In early 2023, I led the training and coordination of five local researchers in their collection of this ethnographic survey data. We successfully collected data from 227/228 households in the greater Levuka area, and from 560/567 of all adults aged 18-65 living at the sites. In early 2024, I returned to Levuka and the research team (with two new members) successfully completed the Year 2 data collection for the cohort, with the cohort size growing to 571.

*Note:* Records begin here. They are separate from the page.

(** ** Witnesses *)

Definition after (ls : list label) : t := default (started 1 8) (run ls (started 1 8)).

Lemma after_reachable ls : is_Some (run ls (started 1 8)) -> reachable (after ls).
Proof. intros (s & Hs). exists 1%nat, 8, ls. split; [lia|]. unfold after. by rewrite Hs. Qed.

(** A task is queued and [stop] called while the loop thread is in a handler;
    [stop] gets as far as the join of the worker. *)
Definition busy_stop : list label :=
  [CallPostEvent (mkEvent READ 1 9 0 (Some [Work])); Loop 0; Loop 0; CallPostTask [Work; PostTask []]; CallUse 0; StopCall;
   Stop; Stop; Stop; Stop].
Definition wind_down : list label :=
  [Worker 0 0; Worker 0 0; Worker 0 0; Worker 0 0; Worker 0 0; Stop; Stop; Stop; Loop 0; Loop 0; Loop 0; Stop; Stop; Stop].

Lemma centre_stop_returns_witness :
  stop_ (after (busy_stop ++ wind_down)) = Returned /\ (14 <= weight (after busy_stop))%nat.
Proof.
  split; [vm_compute; reflexivity|].
  assert (reachable (after busy_stop)) as Hr by (apply after_reachable; vm_compute; eauto).
  assert (calm (after busy_stop)) as Hc by (split; vm_compute; repeat constructor).
  assert (run wind_down (after busy_stop) = Some (after (busy_stop ++ wind_down))) as Hrun by (vm_compute; reflexivity).
  assert (stop_ (after busy_stop) = JoinWorkers) as Hj by (vm_compute; reflexivity).
  pose proof (proj1 (centre_stop_returns _ _ _ Hr Hj Hc Hrun)) as Hlen.
  replace (run_cost step charge wind_down (after busy_stop)) with 0%nat in Hlen by (vm_compute; reflexivity).
  rewrite Nat.add_0_r in Hlen. exact Hlen.
Defined.

(** The worker has seen an empty queue and [running_] set; [stop] then changes
    both flags and notifies before the worker sleeps. *)
Definition lost_wakeup : list label := [Worker 0 0; StopCall; Stop; Stop; Stop; Stop; Worker 0 0].
(** A task that posts an event runs when [stop] takes the mutex. *)
Definition posting_task : list label :=
  [CallPostTask [PostEvent CALLBACK_DONE None]; CallUse 0; Worker 0 0; StopCall; Stop; Stop; Stop; Stop].

Lemma stop_hangs_witness :
  hangs (after lost_wakeup) /\ stop_ (after lost_wakeup) <> Returned /\
  hangs (after posting_task) /\ stop_ (after posting_task) <> Returned.
Proof.
  assert (Hhang : forall ls, is_Some (run ls (started 1 8)) -> hangs (after ls) -> hangs (after ls) /\ stop_ (after ls) <> Returned).
  { intros ls Hr Hh. apply (stop_hangs (after ls) [] (after ls)); [by apply after_reachable|done| |reflexivity].
    intros i Hi. by apply elem_of_nil in Hi. }
  destruct (Hhang lost_wakeup) as [H1 H2]; [vm_compute; eauto| |].
  { right. right. split; [reflexivity|]. exists 0%nat. right. reflexivity. }
  destruct (Hhang posting_task) as [H3 H4]; [vm_compute; eauto| |].
  { left. split; [reflexivity|]. left. exists 0%nat. eexists. split; reflexivity. }
  exact (conj H1 (conj H2 (conj H3 H4))).
Defined.

(** [post_callback_task] tests [worker_pool_] and uses it without
    [post_mutex_]: a [stop] in between destroys the pool that is then used. *)
Theorem post_callback_task_races : exists ls, option_map dangling (run ls (started 1 8)) = Some true.
Proof.
  exists ([CallPostTask [Work]; StopCall; Stop; Stop; Stop; Stop; Worker 0 0; Stop; Stop; Stop; Loop 0; Stop; Stop; Stop; CallUse 0]).
  vm_compute. reflexivity.
Qed.

Lemma stage_alive s : stage_ok s -> alive s = true \/ workers_ s = [] /\ loop_ s = LoopExited.
Proof. unfold stage_ok. destruct (stop_ s); naive_solver. Qed.

Lemma post_task_dangling k p s s' : post_task k p s = Some s' -> dangling s' = dangling s.
Proof. unfold post_task, notify_one. repeat first [ifz|case_match]; try done; by intros [= <-]. Qed.

Lemma act_dangling k a s s' : alive s = true -> act k a s = Some s' -> dangling s' = dangling s.
Proof.
  intros Ha. destruct a as [|ty h|p]; cbn; [by intros [= <-]| |].
  - unfold post_event. repeat ifz; try done; by intros [= <-].
  - unfold post_callback_task. rewrite Ha. apply post_task_dangling.
Qed.
(* ===== verification/Tls.v ===== *)
(** The TLS layer (protocol/include/protocol/tls_handler.hpp,
    protocol/source/tls_handler.cpp).

    [Alpn] is the protocol selection, [Stub] the build without OpenSSL and
    [Tls] the build with it. OpenSSL and the file system are not part of the
    repository: [Tls] takes them as the classes [OpenSSL] and [SslConfig]. The
    protocol handlers see either build through the class [TlsLayer].

    [read_buffer_] and [write_buffer_] point to the connection's buffers; the
    state holds the buffers they point to. [conn_] is only stored. The context
    that a failed [init] leaves half configured is not part of the result of
    [TlsInit.init]: its callers give the handler up. The build is one whose
    OpenSSL defines [EVP_PKEY_SM2] and the [SSL_OP_NO_TLSv1_*] options. *)

From S2P Require Import Prelude ByteBuffer Hpack Http.

Inductive CertType := RSA | ECDSA | SM2.
#[export] Instance CertType_eq_dec : EqDecision CertType.
Proof. solve_decision. Defined.

Record CertConfig := mkCertConfig {
  cert_path : bytes;
  key_path : bytes;
  ca_path : bytes;
  sm2_cert_path : bytes;
  sm2_key_path : bytes;
  sm2_sign_cert_path : bytes;
  sm2_sign_key_path : bytes;
  use_gmssl : bool;
}.
Definition default_cert_config : CertConfig := mkCertConfig [] [] [] [] [] [] [] false.
Lemma headers_step h p hs n rest :
  state_ h = EXPECT_HEADERS -> parser_ h = p -> bound p = true -> Buffer.wf (plaintext_buffer_ h) ->
  mwf hs -> Forall valid_header hs -> (length hs <= MAX_HEADERS)%nat ->
  is_chunked hs = false -> parse_content_length hs = Some n ->
  Buffer.content (plaintext_buffer_ h) = concat (map header_line hs) ++ CRLF ++ rest ->
  exists b tok, step h = Some (inl (set_state (if 0 <? n then EXPECT_BODY else EXPECT_COMPLETE)
      (set_request (mkRequest (method (request_ h)) (path (request_ h)) (version (request_ h)) hs
         (body (request_ h)) n tok) (set_parse p b h)))) /\
    Buffer.wf b /\ Buffer.content b = rest.
Proof.
  intros Es Ep Hb Hw Hm Hv Hl Hch Hcl Hc. unfold step. rewrite Es. unfold expect_headers.
  destruct (parse_headers_many p hs MAX_HEADERS (plaintext_buffer_ h) [] rest Hb Hv Hl Hw Hc)
    as (b & Er & Hwb & Hcb).
  rewrite (foldl_mset_sorted hs []) in Er by (done || constructor). cbn [app] in Er.
  unfold parse_headers. rewrite Ep, Hb. cbn [negb]. rewrite Er. cbn [Z.eqb Z.ltb].
  change (PROTOCOL_OK =? PROTOCOL_ERROR_EAGAIN) with false. change (PROTOCOL_OK <? 0) with false.
  cbv iota. rewrite Hch, Hcl. eexists b, _. split; [reflexivity|done].
Qed.
(* ===== verification/Http2.v ===== *)
(** The HTTP/2 connection handler ([Http2Handler] of
    protocol/include/protocol/protocol_handler.hpp and
    protocol/source/protocol_handler.cpp) and its streams
    (http2_stream.hpp, http2_stream.cpp), over any TLS layer.

    Frame types are the raw byte: [static_cast<Http2FrameType>] accepts any. *)

From S2P Require Import Prelude StdMap ByteBuffer CString Hpack Http Tls.
Import HttpMessage.

Module Http2Stream.

Inductive Http2StreamState := IDLE | OPEN | HALF_CLOSED_LOCAL | HALF_CLOSED_REMOTE | CLOSED.
#[export] Instance Http2StreamState_eq_dec : EqDecision Http2StreamState.
Proof. solve_decision. Defined.

Definition HTTP2_DEFAULT_INITIAL_WINDOW_SIZE : Z := 65535.

Record t := mk {
  stream_id : Z;
  state : Http2StreamState;
  request : HttpRequest;
  response : HttpResponse;
  send_window : Z;   (* int32_t *)
  recv_window : Z;
}.

Definition init (id : Z) : t :=
  mk id IDLE request_reset response_reset HTTP2_DEFAULT_INITIAL_WINDOW_SIZE HTTP2_DEFAULT_INITIAL_WINDOW_SIZE.
Definition reset : t := init 0.

Definition set_state (x : Http2StreamState) (s : t) : t :=
  mk (stream_id s) x (request s) (response s) (send_window s) (recv_window s).
Definition set_window (w : Z) (s : t) : t :=
  mk (stream_id s) (state s) (request s) (response s) w (recv_window s).
(** [request.headers[k] = v] for every decoded header; [body.insert] at the end. *)
Definition add_headers (hs : HttpHeaders) (s : t) : t :=
  let r := request s in
  mk (stream_id s) (state s)
     (mkRequest (method r) (path r) (version r) (foldl (fun a h => mset h.1 h.2 a) (headers r) hs)
        (body r) (content_length r) (debug_token r))
     (response s) (send_window s) (recv_window s).
Definition append_body (d : bytes) (s : t) : t :=
  let r := request s in
  mk (stream_id s) (state s)
     (mkRequest (method r) (path r) (version r) (headers r) (body r ++ d)
        (content_length r) (debug_token r))
     (response s) (send_window s) (recv_window s).

End Http2Stream.

Module Http2Handler.
Import Http2Stream.

(** * Frames *)

Definition HTTP2_FRAME_HEADER_SIZE : Z := 9.
Definition HTTP2_FLAG_END_STREAM : Z := 1.
Definition HTTP2_FLAG_END_HEADERS : Z := 4.
Definition HTTP2_FLAG_ACK : Z := 1.
Definition DATA : Z := 0.
Definition HEADERS : Z := 1.
Definition RST_STREAM : Z := 3.
Definition SETTINGS : Z := 4.
Definition PING : Z := 6.
Definition GOAWAY : Z := 7.
Definition WINDOW_UPDATE : Z := 8.
Definition CONTINUATION : Z := 9.

Record frame := mkFrame { ftype : Z; fstream : Z; fflags : Z; fpayload : bytes }.

Record Http2Settings := mkSettings {
  header_table_size : Z;
  enable_push : Z;
  max_concurrent_streams : Z;
  max_frame_size : Z;
  initial_window_size : Z;
  max_header_list_size : Z;
}.
Definition settings_reset : Http2Settings := mkSettings 4096 0 100 16384 65535 (2 ^ 32 - 1).

(** [(v >> n) & mask] stored in a byte. *)
Definition byte_at (v n mask : Z) : byte := z2b (Z.land (Z.shiftr v n) mask).
(** The four-byte integers of the wire: [data[0] << 24 | ...]. *)
Definition be32 (a b c d : byte) : Z :=
  Z.lor (Z.lor (Z.lor (Z.shiftl (b2z a) 24) (Z.shiftl (b2z b) 16)) (Z.shiftl (b2z c) 8)) (b2z d).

Analysis of the data is on-going, but presentations have been made locally, including at a research seminar for the School of Law and Social Sciences at the University of the South Pacific in late 2023. Moreover, early results are showing important and sometimes surprising correlations. For example, a strong correlation between tobacco and alcohol avoidance and prayer frequency holds across all denominations – yet a similar correlation does not hold true across all denominations when looking at church attendance. We see also marked differences in how personal income more prominently affects self-perceived social status for women than it does for men. We have also seen how levels of happiness and life satisfaction grow with age (which – at least until recently – has been the opposite for Western societies). Crucially, we have also seen how historical and cultural differences between the two villages and the two informal settlements – such as levels of patri-localism and chiefly status – translates into different economic and religious behavioural trends.